(RECORDS FOR THIS TASK Opens)

(** What [resetCache] does to each part of the world. *)
Lemma resetCache_world (w : World) :
  resetCache w =
  (tt,
   {| this := set_virtualPageCache
                (some (wired (new_VirtualPageCache (resetCache_cacheSettings w)))) (this w);
      gridOptionsWrapper := gridOptionsWrapper w;
      filterManager := filterManager w;
      sortController := sortController w;
      selectionController := selectionController w;
      abandoned :=
        match virtualPageCache (this w) with
        | some old => abandoned w ++ [VirtualPageCache_destroy old]
        | _ => abandoned w
        end;
      trace :=
        (match virtualPageCache (this w) with
         | some old => trace w ++ [CacheDestroy]
         | _ => trace w
         end) ++ [CacheNew (resetCache_cacheSettings w)] ++ [WireBean] |}).
Proof.
  unfold resetCache. run_M.
  destruct (virtualPageCache (this w)); cbn; rewrite <- ?app_assoc; reflexivity.
Qed.

(** A reset without a datasource returns at once. *)
Lemma reset_missing (w : World) :
  Utils.missing (this_datasource (this w)) = true → reset w = (tt, w).
Proof.
  intros Hm. unfold reset. unfold_M. cbn. rewrite Hm. reflexivity.
Qed.

(** A reset with a datasource: selection, then the cache, then the event. *)
Lemma reset_present (w : World) (ds : IDataSource) :
  this_datasource (this w) = some ds →
  reset w = eventService_dispatchEvent EVENT_MODEL_UPDATED (resetCache (after_selection w)).2.
Proof.
  intros Hd. unfold reset, after_selection. unfold_M. cbn. rewrite Hd. cbn.
  destruct (Utils.exists_ (getRowNodeIdFunc (gridOptionsWrapper w))); reflexivity.
Qed.

Lemma after_selection_cacheSettings (w : World) :
  resetCache_cacheSettings (after_selection w) = resetCache_cacheSettings w.
Proof.
  apply cacheSettings_reads; unfold after_selection;
    destruct (Utils.exists_ (getRowNodeIdFunc (gridOptionsWrapper w))); reflexivity.
Qed.

Lemma after_selection_this (w : World) : this (after_selection w) = this w.
Proof.
  unfold after_selection.
  destruct (Utils.exists_ (getRowNodeIdFunc (gridOptionsWrapper w))); reflexivity.
Qed.

(** The live cache after a reset with a datasource. *)
Lemma reset_cache (w : World) (ds : IDataSource) :
  this_datasource (this w) = some ds →
  virtualPageCache (this (reset w).2) =
  some (wired (new_VirtualPageCache (resetCache_cacheSettings w))).
Proof.
  intros Hd. rewrite (reset_present w ds Hd), resetCache_world.
  run_M. rewrite after_selection_cacheSettings. reflexivity.
Qed.

(** The four defaults, one field at a time. *)
Lemma cacheSettings_maxConcurrentDatasourceRequests (w : World) :
  maxConcurrentDatasourceRequests (resetCache_cacheSettings w) =
  if ge (getMaxConcurrentDatasourceRequests (gridOptionsWrapper w)) 1
  then getMaxConcurrentDatasourceRequests (gridOptionsWrapper w) else num 2.
Proof.
  settings_cases w; reflexivity.
Qed.

Lemma cacheSettings_pageSize (w : World) :
  pageSize (resetCache_cacheSettings w) =
  if ge (getPaginationPageSize (gridOptionsWrapper w)) 1
  then getPaginationPageSize (gridOptionsWrapper w) else num 100.
Proof.
  settings_cases w; reflexivity.
Qed.

Lemma cacheSettings_paginationInitialRowCount (w : World) :
  paginationInitialRowCount (resetCache_cacheSettings w) =
  if ge (getPaginationInitialRowCount (gridOptionsWrapper w)) 1
  then getPaginationInitialRowCount (gridOptionsWrapper w) else num 0.
Proof.
  settings_cases w; reflexivity.
Qed.

Lemma cacheSettings_paginationOverflowSize (w : World) :
  paginationOverflowSize (resetCache_cacheSettings w) =
  if ge (getPaginationOverflowSize (gridOptionsWrapper w)) 1
  then getPaginationOverflowSize (gridOptionsWrapper w) else num 1.
Proof.
  settings_cases w; reflexivity.
Qed.

(** The fields that [resetCache] copies and never touches again. *)
Lemma cacheSettings_copied (w : World) :
  datasource (resetCache_cacheSettings w) = this_datasource (this w) ∧
  filterModel (resetCache_cacheSettings w) = filterManager w ∧
  sortModel (resetCache_cacheSettings w) = sortController w ∧
  maxPagesInCache (resetCache_cacheSettings w) = getMaxPagesInCache (gridOptionsWrapper w) ∧
  rowHeight (resetCache_cacheSettings w) = getRowHeightAsNumber (gridOptionsWrapper w) ∧
  lastAccessedSequence (resetCache_cacheSettings w) = new_NumberSequence.
Proof.
  settings_cases w; repeat split; reflexivity.
Qed.

(** The calls a reset with a datasource makes, in order. *)
Lemma reset_trace (w : World) (ds : IDataSource) :
  this_datasource (this w) = some ds →
  trace (reset w).2 =
  trace w
  ++ ((if Utils.exists_ (getRowNodeIdFunc (gridOptionsWrapper w)) then [] else [SelectionReset])
      ++ (if truthy (virtualPageCache (this w)) then [CacheDestroy] else []))
  ++ [CacheNew (resetCache_cacheSettings w); WireBean; DispatchEvent EVENT_MODEL_UPDATED].
Proof.
  intros Hd. rewrite (reset_present w ds Hd), resetCache_world.
  run_M. rewrite after_selection_cacheSettings, after_selection_this.
  unfold after_selection.
  destruct (Utils.exists_ (getRowNodeIdFunc (gridOptionsWrapper w)));
    destruct (virtualPageCache (this w)); cbn;
    rewrite <- ?app_assoc; reflexivity.
Qed.

Lemma dispatched_app (l1 l2 : list Call) :
  dispatched (l1 ++ l2) = dispatched l1 ++ dispatched l2.
Proof. unfold dispatched. apply omap_app. Qed.

(** [checkForDeprecated] writes to the console and does nothing else. *)
Lemma checkForDeprecated_console (w : World) :
  ∃ errors : list Call,
    (checkForDeprecated w).2 = set_trace (trace w ++ errors) w ∧
    without_console errors = [].
Proof.
  destruct w as [t g f s sel ab tr].
  unfold checkForDeprecated. run_M.
  destruct (this_datasource t) as [| | ds];
    [exists []; cbn; rewrite app_nil_r; split; reflexivity ..|].
  destruct (Utils.exists_any (ds_maxConcurrentRequests ds));
    destruct (Utils.exists_any (ds_maxPagesInCache ds));
    destruct (Utils.exists_any (ds_overflowSize ds));
    destruct (Utils.exists_any (ds_pageSize ds)); cbn;
    rewrite <- ?app_assoc; cbn;
    (eexists; split; [reflexivity | reflexivity]) ||
    (exists []; rewrite app_nil_r; split; reflexivity).
Qed.

Lemma setDatasource_some (w : World) (ds : IDataSource) :
  setDatasource (some ds) w =
  reset (checkForDeprecated (set_this (set_datasource (some ds)) w)).2.
Proof. reflexivity. Qed.

(** After [setDatasource] with an object, the live cache is the one built
    from the snapshot of the world in which only the datasource field was
    assigned. *)
Lemma setDatasource_cache (w : World) (ds : IDataSource) :
  virtualPageCache (this (setDatasource (some ds) w).2) =
  some (wired (new_VirtualPageCache
                 (resetCache_cacheSettings (set_this (set_datasource (some ds)) w)))).
Proof.
  rewrite setDatasource_some.
  destruct (checkForDeprecated_console (set_this (set_datasource (some ds)) w))
    as (errors & -> & _).
  rewrite (reset_cache _ ds) by reflexivity.
  rewrite (cacheSettings_reads _ (set_this (set_datasource (some ds)) w)); reflexivity.
Qed.

(** ** The configuration snapshot *)

(** C1: in the configuration snapshot taken at a reset, pageSize becomes 100
    whenever the supplied value is not >= 1, maxConcurrentRequests becomes 2,
    overflowSize becomes 1 and initialRowCount becomes 0 under the same
    condition; a supplied value that is >= 1 reaches the cache unchanged.
    The snapshot is the one the new cache is constructed with, and the
    live cache is that cache, wired. *)
Theorem C1_snapshot_defaults (w : World) (ds : IDataSource) :
  this_datasource (this w) = some ds →
  ∃ c : VirtualPageCache,
    virtualPageCache (this (reset w).2) = some c ∧
    c = wired (new_VirtualPageCache (cacheParams c)) ∧
    CacheNew (cacheParams c) ∈ trace (reset w).2 ∧
    (ge (getPaginationPageSize (gridOptionsWrapper w)) 1 = false →
       pageSize (cacheParams c) = num 100) ∧
    (ge (getPaginationPageSize (gridOptionsWrapper w)) 1 = true →
       pageSize (cacheParams c) = getPaginationPageSize (gridOptionsWrapper w)) ∧
    (ge (getMaxConcurrentDatasourceRequests (gridOptionsWrapper w)) 1 = false →
       maxConcurrentDatasourceRequests (cacheParams c) = num 2) ∧
    (ge (getMaxConcurrentDatasourceRequests (gridOptionsWrapper w)) 1 = true →
       maxConcurrentDatasourceRequests (cacheParams c) =
       getMaxConcurrentDatasourceRequests (gridOptionsWrapper w)) ∧
    (ge (getPaginationOverflowSize (gridOptionsWrapper w)) 1 = false →
       paginationOverflowSize (cacheParams c) = num 1) ∧
    (ge (getPaginationOverflowSize (gridOptionsWrapper w)) 1 = true →
       paginationOverflowSize (cacheParams c) =
       getPaginationOverflowSize (gridOptionsWrapper w)) ∧
    (ge (getPaginationInitialRowCount (gridOptionsWrapper w)) 1 = false →
       paginationInitialRowCount (cacheParams c) = num 0) ∧
    (ge (getPaginationInitialRowCount (gridOptionsWrapper w)) 1 = true →
       paginationInitialRowCount (cacheParams c) =
       getPaginationInitialRowCount (gridOptionsWrapper w)).
Proof.
  intros Hd.
  exists (wired (new_VirtualPageCache (resetCache_cacheSettings w))).
  split; [exact (reset_cache w ds Hd) |].
  split; [reflexivity |].
  split.
  { rewrite (reset_trace w ds Hd), wired_cacheParams. cbn [cacheParams new_VirtualPageCache].
    do 2 (apply elem_of_app; right). constructor. }
  rewrite wired_cacheParams. cbn [cacheParams new_VirtualPageCache].
  rewrite cacheSettings_pageSize, cacheSettings_maxConcurrentDatasourceRequests,
    cacheSettings_paginationOverflowSize, cacheSettings_paginationInitialRowCount.
  repeat split; intros ->; reflexivity.
Qed.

(RECORDS FOR THIS TASK Closes)

_WORK ORDER_: Scan the records above for the word "abandoned" and return every line where it occurs.

_RESULT_:
      abandoned :=
        | some old => abandoned w ++ [VirtualPageCache_destroy old]
        | _ => abandoned w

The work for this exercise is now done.